# TASK
Would you output the entries below only from the line containing "checkFile (S fuel)" through the line containing "rewrite checkFile_unfold by done. intros", exactly as they stand and with both ends included?
**** DATA SECTION
(* ===== verification/Scenario.v ===== *)
(** * Scenario files (src/internal/e2e/harness.go)

    The names a scenario may use, the modules it may load, and the static check
    that follows every load.  The Starlark parser is a parameter: a file's program
    is the list of the names it loads. *)
From stdpp Require Import relations.
From S2P Require Import Prelude GoStrings NetAddr NetAddrSpec Filepath Config.

(** ** Predeclared names and module paths *)
Definition names : list gostring :=
  [lit "postgres"; lit "mysql"; lit "mariadb"; lit "start_proxy"; lit "set_env"; lit "spawn"; lit "query";
   lit "assert_eq"; lit "assert_true"; lit "proxy_log"; lit "log"].

Definition predeclared (n : gostring) : bool := bool_decide (n ∈ names).

Definition scenarioModule (path name : gostring) : res gostring :=
  if negb (Base name =s name) || (name =s dotdot) || negb (has_suffix name (lit ".star"))
  then Err (Errorf "invalid scenario module %q" [name])
  else Ok (Join [Dir path; name]).

Section check.
(** Reading a file, and [starlark.SourceProgramOptions] with the names that are
    predeclared: an error, or the modules in the order of their loads. *)
Context (ReadFile : gostring → res gostring).
Context (SourceProgram : (gostring → bool) → gostring → gostring → res (list gostring)).

(** [seen] is a map shared by the recursive calls. *)
Fixpoint checkFile (fuel : nat) (path : gostring) (seen : gset gostring) : res (gset gostring) :=
  match fuel with
  | O => Panic
  | S fuel =>
     if decide (path ∈ seen) then Ok seen
     else
       let seen := {[path]} ∪ seen in
       src ← ReadFile path;
       loads ← SourceProgram predeclared path src;
       foldM (λ seen name, m ← scenarioModule path name; checkFile fuel m seen) seen loads
  end.

(** [fuel] is a bound on the depth of the calls. *)
Definition Check (fuel : nat) (path : gostring) : res unit :=
  _ ← checkFile fuel path ∅; Ok tt.

(** ** What is checked *)
(** The program of a file, and the files that it loads. *)
Definition program (path : gostring) : res (list gostring) :=
  src ← ReadFile path; SourceProgram predeclared path src.

Definition loads (path m : gostring) : Prop :=
  ∃ ns n, program path = Ok ns ∧ n ∈ ns ∧ scenarioModule path n = Ok m.

Definition good (path : gostring) : Prop :=
  ∃ ns, program path = Ok ns ∧ Forall (λ n, is_Ok (scenarioModule path n) = true) ns.

(** [S] is closed: every file of it is good, and what it loads is in [T]. *)
Definition settled (S T : gset gostring) : Prop :=
  ∀ p, p ∈ S → good p ∧ ∀ m, loads p m → m ∈ T.

Lemma checkFile_unfold fuel path seen :
  path ∉ seen →
  checkFile (S fuel) path seen =
    (ns ← program path; foldM (λ seen n, m ← scenarioModule path n; checkFile fuel m seen) ({[path]} ∪ seen) ns).
Proof. intros Hn. cbn [checkFile]. rewrite decide_False by done. unfold program. by destruct (ReadFile path). Qed.

(** A successful check adds files that are settled. *)
Lemma checkFile_sound fuel path seen seen' :
  checkFile fuel path seen = Ok seen' → path ∈ seen' ∧ seen ⊆ seen' ∧ settled (seen' ∖ seen) seen'.
Proof.
  revert path seen seen'. induction fuel as [|fuel IH]; intros path seen seen'; [done|].
  destruct (decide (path ∈ seen)) as [Hin|Hnin].
  { cbn [checkFile]. rewrite decide_True by done. intros [= <-]. split_and!; [done..|]. intros p Hp. set_solver. }
  rewrite checkFile_unfold by done. intros (ns & Hns & Hfold)%bind_Ok.
  assert (∀ l s0 s1, foldM (λ seen n, m ← scenarioModule path n; checkFile fuel m seen) s0 l = Ok s1 →
    s0 ⊆ s1 ∧ settled (s1 ∖ s0) s1 ∧
    Forall (λ n, ∃ m, scenarioModule path n = Ok m ∧ m ∈ s1) l) as Hloop.
  { induction l as [|n l IHl]; intros s0 s1; cbn [foldM].
    - intros [= <-]. split_and!; [done| |done]. intros p Hp. set_solver.
    - intros (s & (m & Hm & Hc)%bind_Ok & Hl)%bind_Ok. apply IH in Hc as (Hms & Hs & Hset). apply IHl in Hl as (Hs1 & Hset1 & Hall).
      split; [set_solver|]. split.
      + intros p Hp. destruct (decide (p ∈ s)) as [Hps|Hps].
        * destruct (Hset p) as [Hg Hl]; [set_solver|]. split; [done|]. intros q Hq. by apply Hs1, Hl.
        * apply Hset1. set_solver.
      + constructor; [|done]. exists m. split; [done|set_solver]. }
  apply Hloop in Hfold as (Hsub & Hset & Hall). split_and!; [set_solver..|]. intros p Hp.
  destruct (decide (p = path)) as [->|Hne]; [|apply Hset; set_solver]. split.
  - exists ns. split; [done|]. eapply Forall_impl; [exact Hall|]. by intros n (m & -> & _).
  - intros m (ns' & n & Hns' & Hn & Hm). rewrite Hns in Hns'. injection Hns' as <-.
    eapply Forall_forall in Hall as (m' & Hm' & Hin); [|exact Hn]. rewrite Hm in Hm'. by injection Hm' as ->.
Qed.

(** ** The check ends, and a failure has a reason *)
Section total.
Context (files : gset gostring).
Context (Hfiles : ∀ p src, ReadFile p = Ok src → p ∈ files).
Context (Hprogram : ∀ p, program p ≠ Panic).

Lemma program_in_files p ns : program p = Ok ns → p ∈ files.
Proof. intros (src & Hsrc & _)%bind_Ok. by eapply Hfiles. Qed.

Definition bad_reachable (path : gostring) : Prop := ∃ p, rtc loads path p ∧ ¬ good p.

Lemma bad_here path ns n e : program path = Ok ns → n ∈ ns → scenarioModule path n = Err e → bad_reachable path.
Proof.
  intros Hns Hn Hm. exists path. split; [apply rtc_refl|]. intros (ns' & Hns' & Hall). rewrite Hns in Hns'. injection Hns' as <-.
  eapply Forall_forall in Hall; [|exact Hn]. by rewrite Hm in Hall.
Qed.

Definition explained (path : gostring) (r : res (gset gostring)) : Prop :=
  match r with Ok _ => True | Err _ => bad_reachable path | Panic => False end.

Lemma scenarioModule_no_panic path n : scenarioModule path n ≠ Panic.
Proof. unfold scenarioModule. by destruct (_ || _). Qed.

Lemma checkFile_explained fuel path seen :
  size (files ∖ seen) < fuel → explained path (checkFile fuel path seen).
Proof.
  revert path seen. induction fuel as [|fuel IH]; intros path seen Hlt; [lia|].
  destruct (decide (path ∈ seen)) as [Hin|Hnin]; [by cbn; rewrite decide_True|].
  rewrite checkFile_unfold by done. destruct (program path) as [ns|e|] eqn:Hns.
  2: { exists path. split; [apply rtc_refl|]. intros (ns & Hns' & _). congruence. }
  2: by destruct (Hprogram path).
  assert (size (files ∖ ({[path]} ∪ seen)) < fuel) as Hsmall.
  { apply program_in_files in Hns. assert (size (files ∖ ({[path]} ∪ seen)) < size (files ∖ seen)); [|lia].
    apply subset_size. set_solver. }
  assert (∀ l s0, l ⊆ ns → size (files ∖ s0) < fuel →
    explained path (foldM (λ seen n, m ← scenarioModule path n; checkFile fuel m seen) s0 l)) as Hloop; [|by apply Hloop].
  induction l as [|n l IHl]; intros s0 Hsub Hs0; [done|]. cbn [foldM].
  assert (n ∈ ns) as Hn by set_solver. destruct (scenarioModule path n) as [m|e|] eqn:Hm.
  2: by eapply bad_here.
  2: by destruct (scenarioModule_no_panic path n).
  cbn [mbind res_bind]. pose proof (IH m s0 Hs0) as Hx.
  destruct (checkFile fuel m s0) as [s|e|] eqn:Hc; [|destruct Hx as (p & Hp & Hbad)|done].
  - apply IHl; [set_solver|]. apply checkFile_sound in Hc as (_ & Hs & _).
    assert (size (files ∖ s) ≤ size (files ∖ s0)); [|lia]. apply subseteq_size. set_solver.
  - exists p. split; [|done]. eapply rtc_l; [|exact Hp]. by exists ns, n.
Qed.

Lemma settled_reachable S p q : settled S S → p ∈ S → rtc loads p q → q ∈ S ∧ good q.
Proof.
  intros HS Hp Hr. induction Hr as [p|p m q Hpm _ IH]; [by split; [|apply HS]|]. apply IH. by apply (HS p).
Qed.

(** C31: [Check] terminates and decides: with fuel for the files there are it succeeds
    exactly when every file that can be reached from the scenario through loads is
    readable, parses and resolves, and names only modules of its directory; modules
    may load each other in cycles. *)
Theorem Check_decides path fuel :
  size files < fuel →
  (Check fuel path = Ok tt ↔ ∀ p, rtc loads path p → good p) ∧ Check fuel path ≠ Panic.
Proof.
  intros Hlt. unfold Check. pose proof (checkFile_explained fuel path ∅) as Hx.
  rewrite difference_empty_L in Hx. specialize (Hx Hlt).
  destruct (checkFile fuel path ∅) as [s|e|] eqn:Hc; [|destruct Hx as (p & Hp & Hbad)|done]; (split; [|done]).
  - split; [intros _ p Hp|done]. apply checkFile_sound in Hc as (Hin & _ & Hset). rewrite difference_empty_L in Hset.
    by eapply settled_reachable.
  - split; [done|]. intros Hall. by destruct (Hbad (Hall p Hp)).
Qed.
End total.
End check.

(** ** Modules are found where the scenario is *)
Lemma after_slash_plain s : SLASH ∉ after_slash s.
Proof.
  unfold after_slash. induction s as [|c s IH]; cbn; [set_solver|].
  destruct (last_index_byte s SLASH) as [i|] eqn:Hi; [exact IH|]. case_decide as Hc; [by cbn; rewrite drop_0|].
  by apply not_elem_of_cons.
Qed.

Lemma scenarioModule_Ok path name m :
  scenarioModule path name = Ok m ↔
  (SLASH ∉ name) ∧ has_suffix name (lit ".star") = true ∧ m = Join [Dir path; name].
Proof.
  unfold scenarioModule. split.
  - destruct (_ || _) eqn:Hb; [done|]. apply orb_false_iff in Hb as [[Hb _]%orb_false_iff Hs%negb_false_iff]. intros [= <-].
    apply negb_false_iff, bool_decide_eq_true in Hb. split_and!; [|done|done].
    rewrite <- Hb. unfold Base. case_decide; [unfold dot, SLASH, lit, chr; set_solver|]. cbv zeta.
    case_decide as Hw; [|apply after_slash_plain]. exfalso.
    (* the name would be "/" *)
    revert Hb Hs. unfold Base. rewrite decide_False by done. cbv zeta. rewrite decide_True by done. intros <-. by vm_compute.
  - intros (Hsl & Hs & ->).
    assert (name ≠ []) as Hne by (intros ->; by vm_compute in Hs).
    assert (Base name = name) as Hb.
    { unfold Base. rewrite decide_False by done. cbv zeta.
      assert (∀ w, SLASH ∉ w → trim_left w SLASH = w) as Htrim.
      { intros [|c w]; [done|]. intros Hn. cbn. rewrite decide_False; [done|]. set_solver. }
      assert (trim_right name SLASH = name) as ->.
      { unfold trim_right. rewrite Htrim; [apply reverse_involutive|]. by rewrite elem_of_reverse. }
      unfold after_slash. rewrite (proj2 (last_index_byte_None _ _)) by done. by rewrite decide_False. }
    rewrite Hb, Hs. unfold seq_eqb. rewrite bool_decide_true by done.
    rewrite bool_decide_false by (intros ->; by vm_compute in Hs). done.
Qed.

(** A module's modules are those of the scenario. *)
Lemma module_of_module path n1 m n2 :
  scenarioModule path n1 = Ok m → scenarioModule m n2 = scenarioModule path n2.
Proof.
  intros (Hsl & Hs & ->)%scenarioModule_Ok. unfold scenarioModule. destruct (_ || _); [done|].
  destruct (Join_file path n1) as [-> _]; [|by intros ->; vm_compute in Hs|done].
  split_and!; [by intros ->; vm_compute in Hs..|done].
Qed.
********
# ANSWER FOR THE TASK
  checkFile (S fuel) path seen =
    (ns ← program path; foldM (λ seen n, m ← scenarioModule path n; checkFile fuel m seen) ({[path]} ∪ seen) ns).
Proof. intros Hn. cbn [checkFile]. rewrite decide_False by done. unfold program. by destruct (ReadFile path). Qed.

(** A successful check adds files that are settled. *)
Lemma checkFile_sound fuel path seen seen' :
  checkFile fuel path seen = Ok seen' → path ∈ seen' ∧ seen ⊆ seen' ∧ settled (seen' ∖ seen) seen'.
Proof.
  revert path seen seen'. induction fuel as [|fuel IH]; intros path seen seen'; [done|].
  destruct (decide (path ∈ seen)) as [Hin|Hnin].
  { cbn [checkFile]. rewrite decide_True by done. intros [= <-]. split_and!; [done..|]. intros p Hp. set_solver. }
  rewrite checkFile_unfold by done. intros (ns & Hns & Hfold)%bind_Ok.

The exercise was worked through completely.